Le sanctuaire de Nunakuma est le plus emblématique des sanctuaires de Tomonoura, c’est pourquoi les habitants lui donnent le surnom de « Gion-san » ou « Gyon-san ». Durant l’ère Meiji, le sanctuaire de Watasu, consacré à Owatatsumi no Mikoto (une des divinités shinto de la mer) fut combiné au Gion-sha, un autre sanctuaire consacré à Susano no Mikoto, l’une des trois divinités les plus importantes du shintoïsme.

Dans l’enceinte du sanctuaire, on trouve aussi une scène de théâtre nô, créée par Hideyoshi Toyotomi. À l’origine, cette scène se trouvait dans dans le château de Fushimi à Kyoto. Mais lorsque le château fut démantelé, Hidetada Tokugawa la transmit à Katsunari Mizuno, l’un des propriétaires du château de Fukuyama, qui en fit finalement don au Tomonotsu Gion Sha (l’actuel sanctuaire de Nunakuma) dans les années 1650.

À l’époque, la scène était plutôt compacte et pouvait se monter et se démonter facilement pour être déplacée à divers endroits. Aujourd’hui en revanche, elle est installée de manière permanente, avec son toit, ses murs bardés de bois, sa loge, sa pièce couverte de miroirs et son pont suspendu. En 1953, elle fut inscrite au Patrimoine culturel du Japon, et aujourd’hui encore des spectacles de nô se tiennent sur ses planches.

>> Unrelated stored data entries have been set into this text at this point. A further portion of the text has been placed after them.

(* ===== verification/Projects.v ===== *)
(** * Project and milestone use-cases

    services/projects.py and services/milestones.py: creating, editing, cloning, pausing,
    resuming and deleting projects, and the milestones in their timelines, with the
    columns of db/models/project.py that they write.

    A use-case reads before its transaction begins and writes at its flush, so it gets two
    databases: [seen], what its queries answered, and [db], what the flush meets.  The
    flush of an edit writes the columns whose new value differs from the one that was read,
    and no statement at all when none does; a row that is gone then goes unnoticed, where
    an UPDATE of it raises.  The name is UNIQUE and the camera a foreign key, checked at the
    flush.  The storage policy is a parameter here ([StoragePaths] models it); texts are
    ASCII. *)

From Stdlib Require Import SpecFloat QArith Ascii.
From S2P Require Import Prelude PyTime PyVal Env Bytes FrameWriter Schedule RenderScheduler CameraConfig Reconcile.
From stdpp Require Import options.
Local Open Scope Z_scope.

Abbreviation document := (list (string * pyval)).

(** ** Rows *)
Record Project := MkProject {
  pw_name : string;
  pw_camera_id : Z;
  pw_interval : option Z;
  pw_start_date : option Z;
  pw_end_date : option Z;
  pw_max_frame_count : option Z;
  pw_schedule : option document;
  pw_render_schedule : option document;
  pw_archive_schedule : option document;
  pw_post_render_actions : option pyval;
  pw_storage_path : option string;
  pw_stream_id : option string;
  pw_stream_label : option string;
  pw_ptz_preset : option string;
  pw_ptz_pan : option float;
  pw_ptz_tilt : option float;
  pw_ptz_zoom : option float;
  pw_exact_time_anchors : option pyval;
  pw_event_triggers : option pyval;
  pw_lifecycle : lifecycle;
  pw_active_since : option Z;
  pw_frame_count : Z;
  pw_created_at : Z;
}.
(** What the supervisor reads of it. *)
Definition project_row (id : Z) (p : Project) : ProjectRow :=
  MkProjectRow id (pw_camera_id p) (pw_lifecycle p) (pw_interval p) (pw_schedule p) (pw_storage_path p) (pw_stream_id p) (pw_ptz_preset p)
    (pw_ptz_pan p) (pw_ptz_tilt p) (pw_ptz_zoom p) (pw_start_date p) (pw_end_date p) (pw_max_frame_count p) (pw_frame_count p)
    (pw_exact_time_anchors p) (pw_event_triggers p) (pw_active_since p) (pw_created_at p).
Record Milestone := MkMilestone {
  ms_project : Z;
  ms_user : Z;
  ms_label : option string;
  ms_frame_index : option Z;
  ms_timestamp : option Z;
}.
Inductive audit_kind := au_created | au_updated | au_deleted | au_cloned | au_paused | au_resumed | au_lifecycle | au_milestone.
Record ProjectsDb := MkProjectsDb {
  pd_projects : gmap Z Project;
  (** AUTOINCREMENT: the largest id ever given out *)
  pd_last_project : Z;
  (** each camera, and whether it has a protocol *)
  pd_cameras : gmap Z bool;
  pd_milestones : gmap Z Milestone;
  pd_last_milestone : Z;
  pd_audit : list (Z * Z * audit_kind);
}.
Definition on_projects (f : gmap Z Project → gmap Z Project) (db : ProjectsDb) : ProjectsDb :=
  MkProjectsDb (f (pd_projects db)) (pd_last_project db) (pd_cameras db) (pd_milestones db) (pd_last_milestone db) (pd_audit db).
Definition on_milestones (f : gmap Z Milestone → gmap Z Milestone) (db : ProjectsDb) : ProjectsDb :=
  MkProjectsDb (pd_projects db) (pd_last_project db) (pd_cameras db) (f (pd_milestones db)) (pd_last_milestone db) (pd_audit db).
Definition on_cameras (f : gmap Z bool → gmap Z bool) (db : ProjectsDb) : ProjectsDb :=
  MkProjectsDb (pd_projects db) (pd_last_project db) (f (pd_cameras db)) (pd_milestones db) (pd_last_milestone db) (pd_audit db).
Definition set_frame_count (n : Z) (p : Project) : Project :=
  MkProject (pw_name p) (pw_camera_id p) (pw_interval p) (pw_start_date p) (pw_end_date p) (pw_max_frame_count p) (pw_schedule p)
    (pw_render_schedule p) (pw_archive_schedule p) (pw_post_render_actions p) (pw_storage_path p) (pw_stream_id p) (pw_stream_label p)
    (pw_ptz_preset p) (pw_ptz_pan p) (pw_ptz_tilt p) (pw_ptz_zoom p) (pw_exact_time_anchors p) (pw_event_triggers p) (pw_lifecycle p)
    (pw_active_since p) n (pw_created_at p).
(** [_audit], with the acting user *)
Definition audit (actor project : Z) (kind : audit_kind) (db : ProjectsDb) : ProjectsDb :=
  MkProjectsDb (pd_projects db) (pd_last_project db) (pd_cameras db) (pd_milestones db) (pd_last_milestone db) (pd_audit db ++ [(project, actor, kind)]).
Inductive Effect := CAPTURE_RECONCILE | RENDER_NOTIFY.

(** ** Inputs *)
Inductive Field :=
  | fd_name | fd_camera_id | fd_interval | fd_start_date | fd_end_date | fd_max_frame_count | fd_storage_path | fd_schedule
  | fd_render_schedule | fd_archive_schedule | fd_post_render_actions | fd_stream_id | fd_stream_label | fd_exact_time_anchors
  | fd_event_triggers | fd_ptz_preset | fd_ptz_pan | fd_ptz_tilt | fd_ptz_zoom.
#[export] Instance field_eq_dec : EqDecision Field.
Proof. solve_decision. Defined.
Record ProjectSpec := MkSpec {
  sp_name : option string;
  sp_camera_id : option Z;
  sp_interval : option Z;
  sp_start_date : option Z;
  sp_end_date : option Z;
  sp_max_frame_count : option Z;
  sp_storage_path : option string;
  sp_schedule : option document;
  sp_render_schedule : option document;
  sp_archive_schedule : option document;
  sp_post_render_actions : option pyval;
  sp_stream_id : option string;
  sp_stream_label : option string;
  sp_exact_time_anchors : option pyval;
  sp_event_triggers : option pyval;
  sp_ptz_preset : option string;
  sp_ptz_pan : option float;
  sp_ptz_tilt : option float;
  sp_ptz_zoom : option float;
  sp_fields_set : list Field;
}.

(** ** encode/overlay.py: what an overlay may say *)
Definition TIMESTAMP_FORMAT_MAX_LENGTH : nat := 64.
Definition TEXT_CONTENT_MAX_LENGTH : nat := 1000.
Definition TIMESTAMP_DIRECTIVES : bytes := b "aAbBdHIjmMpSyYzZ%".
Definition DEFAULT_TIMESTAMP_FORMAT : string := "%Y-%m-%d %H:%M:%S".
Definition format_char (c : ascii) : bool :=
  let n := char_code c in
  ((48 <=? n) && (n <=? 57)) || ((65 <=? n) && (n <=? 90)) || ((97 <=? n) && (n <=? 122)) || bool_decide (c ∈ b " _./:%-").
Fixpoint directives_ok (s : bytes) : bool :=
  match s with
  | [] => true
  | c :: s => if Ascii.eqb c "%" then match s with [] => false | d :: s => bool_decide (d ∈ TIMESTAMP_DIRECTIVES) && directives_ok s end else directives_ok s
  end.
(** [validate_timestamp_format], [validate_text_content] *)
Definition validate_timestamp_format (fmt : pyval) : result () :=
  match fmt with
  | PStr s =>
      if String.eqb s EmptyString then Raise (ValueError "timestamp_format")
      else if bool_decide (TIMESTAMP_FORMAT_MAX_LENGTH < String.length s)%nat then Raise (ValueError "timestamp_format")
      else if negb (forallb format_char (b s)) then Raise (ValueError "timestamp_format")
      else if negb (directives_ok (b s)) then Raise (ValueError "timestamp_format")
      else Ok ()
  | _ => Raise (ValueError "timestamp_format")
  end.
Definition validate_text_content (content : pyval) : result () :=
  match content with
  | PStr s => if bool_decide (TEXT_CONTENT_MAX_LENGTH < String.length s)%nat then Raise (ValueError "text_content") else Ok ()
  | _ => Raise (ValueError "text_content")
  end.

(** ** Checks *)
Definition has_key (kvs : document) (key : string) : bool := existsb (λ kv, String.eqb kv.1 key) kvs.
(** [ValueError] as [ValidationError] *)
Definition as_validation {A} (m : result A) : result A :=
  match m with Raise (ValueError _) => Raise ValidationError | m => m end.
(** [_validate_schedule] *)
Definition not_positive (f : option pyfloat) : bool :=
  match f with
  | None => true
  | Some (F_finite q) => Qle_bool q 0
  | Some (F_inf negative) => negative
  | Some F_nan => false
  end.
Definition validate_schedule (schedule : option document) : result () :=
  match schedule with
  | None => Ok ()
  | Some kvs =>
      if negb (truthy (dict_get kvs "enabled" (PBool false))) then Ok ()
      else if not_positive (to_float (dict_get kvs "interval_seconds" PNone)) then Raise ValidationError
      else Ok ()
  end.
(** [_validate_render_overlay] *)
Definition overlay_texts (overlay : document) : result () :=
  _ ← (if has_key overlay "timestamp_format" then validate_timestamp_format (dict_get overlay "timestamp_format" PNone) else Ok ());
  match dict_get overlay "text_content" PNone with PNone => Ok () | content => validate_text_content content end.
Definition validate_render_overlay (schedule : option document) : result () :=
  match schedule with
  | None => Ok ()
  | Some kvs =>
      if negb (has_key kvs "overlay_config") then Ok ()
      else match dict_get kvs "overlay_config" PNone with
           | PNone => Ok ()
           | PDict overlay => as_validation (overlay_texts overlay)
           | _ => Raise ValidationError
           end
  end.
(** [_validate_post_render_actions] *)
Definition action_ok (action : pyval) : bool :=
  match action with
  | PDict kvs => match dict_get kvs "type" PNone with PStr s => negb (String.eqb (strip s) EmptyString) | _ => false end
  | _ => false
  end.
Definition validate_post_render_actions (actions : option pyval) : result () :=
  match actions with
  | None | Some PNone => Ok ()
  | Some (PList l) => if forallb action_ok l then Ok () else Raise ValidationError
  | Some _ => Raise ValidationError
  end.
(** [_sanitised_render_schedule] *)
Fixpoint dict_set (kvs : document) (key : string) (v : pyval) : document :=
  match kvs with
  | [] => [(key, v)]
  | (k, w) :: kvs => if String.eqb k key then (k, v) :: kvs else (k, w) :: dict_set kvs key v
  end.
Definition sanitised_render_schedule (schedule : option document) : option document :=
  match schedule with
  | None => None
  | Some kvs =>
      match dict_get kvs "overlay_config" PNone with
      | PDict overlay =>
          if negb (has_key overlay "timestamp_format") then Some kvs
          else match validate_timestamp_format (dict_get overlay "timestamp_format" PNone) with
               | Ok _ => Some kvs
               | Raise _ => Some (dict_set kvs "overlay_config" (PDict (dict_set overlay "timestamp_format" (PStr DEFAULT_TIMESTAMP_FORMAT))))
               end
      | _ => Some kvs
      end
  end.
(** [_storage_path_unchanged] *)
Definition none_if_empty (s : option string) : option string := match s with Some EmptyString => None | s => s end.
Definition path_unchanged (raw stored : option string) : bool :=
  bool_decide (none_if_empty (Some (strip (default EmptyString raw))) = none_if_empty stored).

De plus, le deuxième torii du sanctuaire est inscrit au Patrimoine culturel de la Préfecture d’Hiroshima, et la lanterne de pierre au Patrimoine culturel de la ville de Fukuyama.

De multiples événements sont célébrés au sanctuaire de Nunakuma tout au long de l’année.
Chaque année en février a lieu le rituel shinto du tir à l’arc portant le souhait d’une année nouvelle chargée de paix. En juin se tient le rituel du Chinowa Kuguri pour se purifier de ses péchés. En juillet, place au rituel d’Otebi Shinji où une torche géante est transportée en haut d’un escalier de pierre. En septembre, grâce au festival de l’automne, le plus grand festival de Tomonoura organisé par le sanctuaire de Watasu, c’est tout Tomo qui vit une animation sans pareille avec le rassemblement de visiteurs venus de la ville et d’ailleurs.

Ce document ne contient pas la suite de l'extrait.